What you should do: Find the line that contains "ROUTE_QUARANTINE, NANOS_PER_SEC; lia).", then repeat it and each line after it to the end of the records, exactly.

========================================================================

(* ===== verification/Clock.v ===== *)
(** * The NTP timeline

    Models [crates/pulsebeam/src/clock.rs]: 32.32 fixed-point NTP times, the
    conversions between nanoseconds and NTP units, the wall-clock anchor that
    bridges monotonic and wall time, and the expander that recovers full NTP
    times from the envelope's middle-32 field.

    [NtpTime] is a [u64]. A [SystemTime] is a signed number of nanoseconds
    relative to the Unix epoch, an [Instant] and a [Duration] are as in
    [Prelude]. The model is the release build. The [debug_assert!]s of [expand]
    are [expand_asserts]: when they hold is part of what is proved of a chain of
    expansions, and they do not always. The one of [frac_units] holds of every
    [subsec_nanos]; the one of [duration_to_units] bounds its argument, as the
    theorems that use it do. *)

From S2P Require Import Prelude.

Abbreviation NtpTime := Z.
Abbreviation SystemTime := Z.
Abbreviation Duration := Z.
Abbreviation Instant := Z.

Definition NTP_UNIX_OFFSET_SECS : Z := 2208988800.
Definition NTP_UNITS_PER_SEC : Z := Z.shiftl 1 32.
Definition MID_SHIFT : Z := 16.
Definition MAX_EXPANSION_GAP : Z := Z.shiftl 1 30.

Definition as_secs (d : Duration) : Z := d `div` NANOS_PER_SEC.
Definition subsec_nanos (d : Duration) : Z := d `mod` NANOS_PER_SEC.
(** [Duration::new] carries whole seconds out of [nanos]. *)
Definition duration_new (secs nanos : Z) : Duration := secs * NANOS_PER_SEC + nanos.

(** ** Fixed-point conversions *)

Definition frac_units (nanos : Z) : Z :=
  saturating_add 64 (shl 64 nanos 32) 500000000 `div` 1000000000.

Definition frac_nanos (raw : Z) : Z :=
  wrap 32 (Z.shiftr
    (saturating_add 64 (saturating_mul 64 (Z.land raw 0xFFFFFFFF) 1000000000) (Z.shiftl 1 31))
    32).

Definition duration_to_units (d : Duration) : Z :=
  saturating_add 64 (saturating_mul 64 (as_secs d) NTP_UNITS_PER_SEC)
                    (frac_units (subsec_nanos d)).

Definition units_to_duration (raw : Z) : Duration :=
  duration_new (Z.shiftr raw 32) (frac_nanos raw).

(** ** [NtpTime] *)

Definition from_system_time (t : SystemTime) : NtpTime :=
  let unix := Z.max 0 t in
  let secs := Z.land (wrapping_add 64 (as_secs unix) NTP_UNIX_OFFSET_SECS) 0xFFFFFFFF in
  Z.lor (shl 64 secs 32) (frac_units (subsec_nanos unix)).

(** [UNIX_EPOCH.checked_add] cannot leave [SystemTime]'s signed 64-bit seconds:
    the sum is below [2^32] seconds. *)
Definition to_system_time (t : NtpTime) : SystemTime :=
  let secs := saturating_sub (Z.shiftr t 32) NTP_UNIX_OFFSET_SECS in
  default 0 (instant_checked_add 0 (duration_new secs (frac_nanos t))).

Definition middle32 (t : NtpTime) : Z := wrap 32 (Z.shiftr t MID_SHIFT).
(** A slot retired as soon as it is handed out and taken again as soon as its
    quarantine is over, [n] times from epoch [e] at time [t]: the fastest
    possible churn. *)
Fixpoint churn (n : nat) (e t : Z) : list alloc_event :=
  match n with
  | O => []
  | S n' => Retired 0 t :: Allocated 0 (wrapping_add 16 e 1) (t + ROUTE_QUARANTINE)
              :: churn n' (wrapping_add 16 e 1) (t + ROUTE_QUARANTINE)
  end.

Lemma churn_run n e t :
  fits 16 e ->
  exists a, alloc_run t (mkSlotAllocator 0 [e] [] [false] 8) (churn n e t) a /\
    ((0 < n)%nat -> Allocated 0 (wrap 16 (e + Z.of_nat n)) (t + Z.of_nat n * ROUTE_QUARANTINE)
                      ∈ churn n e t).
Proof.
  revert e t. induction n as [|n IH]; intros e t He.
  { eexists. split; [constructor|lia]. }
  destruct (IH (wrapping_add 16 e 1) (t + ROUTE_QUARANTINE)) as (a & Hr & Hin);
    [apply wrap_fits; lia|].
  exists a. split.
  - cbn [churn]. eapply run_cons; [cbn; lia|by apply step_retire|]. cbn.
    eapply run_cons; [cbn; unfold ROUTE_QUARANTINE, NANOS_PER_SEC; lia| |exact Hr].
    assert (saturating_duration_since (t + ROUTE_QUARANTINE) t = ROUTE_QUARANTINE) as E
      by (unfold saturating_duration_since, ROUTE_QUARANTINE, NANOS_PER_SEC; lia).
    apply step_allocate.
    change (retire _ 0 t) with (mkSlotAllocator 0 [e] [(0, t)] [true] 8).
    unfold allocate, allocate_inner. cbv beta iota delta [quarantine].
    by rewrite E, Z.leb_refl.
  - intros _. cbn [churn]. right. destruct n as [|n].
    + left.
    + right. replace (wrap 16 (e + Z.of_nat (S (S n))))
        with (wrap 16 (wrapping_add 16 e 1 + Z.of_nat (S n))).
      * replace (t + Z.of_nat (S (S n)) * ROUTE_QUARANTINE)
          with (t + ROUTE_QUARANTINE + Z.of_nat (S n) * ROUTE_QUARANTINE) by lia.
        apply Hin. lia.
      * unfold wrapping_add, wrap. rewrite Zplus_mod_idemp_l. f_equal. lia.
Qed.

========================================================================

Written response:
      by (unfold saturating_duration_since, ROUTE_QUARANTINE, NANOS_PER_SEC; lia).
    apply step_allocate.
    change (retire _ 0 t) with (mkSlotAllocator 0 [e] [(0, t)] [true] 8).
    unfold allocate, allocate_inner. cbv beta iota delta [quarantine].
    by rewrite E, Z.leb_refl.
  - intros _. cbn [churn]. right. destruct n as [|n].
    + left.
    + right. replace (wrap 16 (e + Z.of_nat (S (S n))))
        with (wrap 16 (wrapping_add 16 e 1 + Z.of_nat (S n))).
      * replace (t + Z.of_nat (S (S n)) * ROUTE_QUARANTINE)
          with (t + ROUTE_QUARANTINE + Z.of_nat (S n) * ROUTE_QUARANTINE) by lia.
        apply Hin. lia.
      * unfold wrapping_add, wrap. rewrite Zplus_mod_idemp_l. f_equal. lia.
Qed.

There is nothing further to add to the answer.